What you need to do: Below is a block of records; please copy all of them exactly.

[[ Records supplied open ]]

(* ===== verification/Addresses.v ===== *)
(** The addresses of the catalogs: what [main] makes of the external address,
    what the controller writes into the status of a catalog, and what the schema
    of the API admits there. *)
From Stdlib Require Import Ascii.
From S2P Require Import Prelude GoPath Url OsFS Api Storage Source ImageSource ImageFrame.
From S2P Require Import Http StorageServer Server ServerUtil Manager ManagerCorrect ManagerSystem Crd.

Lemma escape_none should s :
  existsb should (String.list_ascii_of_string s) = false → url_escape should s = s.
Proof.
  induction s as [|c s IH]; [done|]. cbn. intros [Hc Hs]%orb_false_iff. rewrite Hc. by rewrite IH.
Qed.

Lemma escape_host host : plain_host host = true → url_escape shouldEscapeHost host = host.
Proof.
  unfold plain_host. intros [_ [_ He]%forallb_existsb]%andb_true_iff. by apply escape_none.
Qed.

Section Addresses.
Context {IL : ImageLib} {ILC : ImageLibContract} {CC : ContentServer} {GZ : GzipLib}.
Context {SL : ServerLib} {UP : UrlParser} {ML : ManagerLib}.

(** The address of a catalog. *)
Definition address (host name : string) : string := "https://" +:+ host +:+ "/catalogs/" +:+ name.

Lemma address_length host name :
  String.length (address host name) = 18 + (String.length host + String.length name).
Proof. unfold address. rewrite !string_length_app. simpl. lia. Qed.

Lemma the_storage_BaseURL f name :
  plain_host (externalAddr f) = true → elem_ok name → plain name = true →
  LocalDirV1.BaseURL (the_storage f (mkURL "https" (externalAddr f) "/catalogs/" "")) name
  = address (externalAddr f) name.
Proof.
  intros Hh Hn Hp. unfold LocalDirV1.BaseURL. cbn [the_storage LocalDirV1.RootURL].
  rewrite JoinPath_String by (done || by apply parts_plain_base). cbn [uScheme uHost].
  by rewrite escape_host.
Qed.

(** C31: The address the controller writes into the status of a catalog is
    [https://<host>/catalogs/<name>], and the API server admits it exactly when
    host and name together have at most 507 characters: always when both are DNS
    names, which have at most 253, but not for every host with a port. *)
Theorem base_url_admitted f env w l w' storage unpacker name isURL getScheme :
  setup f env w = (Ok l, w') → plain_host (externalAddr f) = true →
  RunClusterCatalogReconciler storage unpacker ∈ l → elem_ok name → plain name = true →
  let url := address (externalAddr f) name in
  isURL url = true → getScheme url = "https" →
  LocalDirV1.BaseURL storage name = url ∧
  (check (ClusterCatalogURLs_Base_rules isURL getScheme) (LocalDirV1.BaseURL storage name) = [] ↔
   String.length (externalAddr f) + String.length name ≤ 507).
Proof.
  intros Hsetup Hh Hl Hn Hp url Hu Hs.
  destruct (setup_parts f env w l w' Hh Hsetup) as (listener & ->). apply in_parts in Hl as [-> _].
  rewrite the_storage_BaseURL by done. fold url. split; [done|].
  assert (Hlen := address_length (externalAddr f) name). fold url in Hlen.
  unfold check, ClusterCatalogURLs_Base_rules, max_length. cbn [List.filter holds].
  rewrite Hu, Hs. cbn [negb bool_decide andb orb]. rewrite Hlen.
  destruct (Nat.leb_spec (18 + (String.length (externalAddr f) + String.length name)) 525); cbn [negb];
    (split; [intros H'|intros H']); try done; lia.
Qed.
End Addresses.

[[ Records supplied closed ]]

Result of the exercise:
(* ===== verification/Addresses.v ===== *)
(** The addresses of the catalogs: what [main] makes of the external address,
    what the controller writes into the status of a catalog, and what the schema
    of the API admits there. *)
From Stdlib Require Import Ascii.
From S2P Require Import Prelude GoPath Url OsFS Api Storage Source ImageSource ImageFrame.
From S2P Require Import Http StorageServer Server ServerUtil Manager ManagerCorrect ManagerSystem Crd.

Lemma escape_none should s :
  existsb should (String.list_ascii_of_string s) = false → url_escape should s = s.
Proof.
  induction s as [|c s IH]; [done|]. cbn. intros [Hc Hs]%orb_false_iff. rewrite Hc. by rewrite IH.
Qed.

Lemma escape_host host : plain_host host = true → url_escape shouldEscapeHost host = host.
Proof.
  unfold plain_host. intros [_ [_ He]%forallb_existsb]%andb_true_iff. by apply escape_none.
Qed.

Section Addresses.
Context {IL : ImageLib} {ILC : ImageLibContract} {CC : ContentServer} {GZ : GzipLib}.
Context {SL : ServerLib} {UP : UrlParser} {ML : ManagerLib}.

(** The address of a catalog. *)
Definition address (host name : string) : string := "https://" +:+ host +:+ "/catalogs/" +:+ name.

Lemma address_length host name :
  String.length (address host name) = 18 + (String.length host + String.length name).
Proof. unfold address. rewrite !string_length_app. simpl. lia. Qed.

Lemma the_storage_BaseURL f name :
  plain_host (externalAddr f) = true → elem_ok name → plain name = true →
  LocalDirV1.BaseURL (the_storage f (mkURL "https" (externalAddr f) "/catalogs/" "")) name
  = address (externalAddr f) name.
Proof.
  intros Hh Hn Hp. unfold LocalDirV1.BaseURL. cbn [the_storage LocalDirV1.RootURL].
  rewrite JoinPath_String by (done || by apply parts_plain_base). cbn [uScheme uHost].
  by rewrite escape_host.
Qed.

(** C31: The address the controller writes into the status of a catalog is
    [https://<host>/catalogs/<name>], and the API server admits it exactly when
    host and name together have at most 507 characters: always when both are DNS
    names, which have at most 253, but not for every host with a port. *)
Theorem base_url_admitted f env w l w' storage unpacker name isURL getScheme :
  setup f env w = (Ok l, w') → plain_host (externalAddr f) = true →
  RunClusterCatalogReconciler storage unpacker ∈ l → elem_ok name → plain name = true →
  let url := address (externalAddr f) name in
  isURL url = true → getScheme url = "https" →
  LocalDirV1.BaseURL storage name = url ∧
  (check (ClusterCatalogURLs_Base_rules isURL getScheme) (LocalDirV1.BaseURL storage name) = [] ↔
   String.length (externalAddr f) + String.length name ≤ 507).
Proof.
  intros Hsetup Hh Hl Hn Hp url Hu Hs.
  destruct (setup_parts f env w l w' Hh Hsetup) as (listener & ->). apply in_parts in Hl as [-> _].
  rewrite the_storage_BaseURL by done. fold url. split; [done|].
  assert (Hlen := address_length (externalAddr f) name). fold url in Hlen.
  unfold check, ClusterCatalogURLs_Base_rules, max_length. cbn [List.filter holds].
  rewrite Hu, Hs. cbn [negb bool_decide andb orb]. rewrite Hlen.
  destruct (Nat.leb_spec (18 + (String.length (externalAddr f) + String.length name)) 525); cbn [negb];
    (split; [intros H'|intros H']); try done; lia.
Qed.
End Addresses.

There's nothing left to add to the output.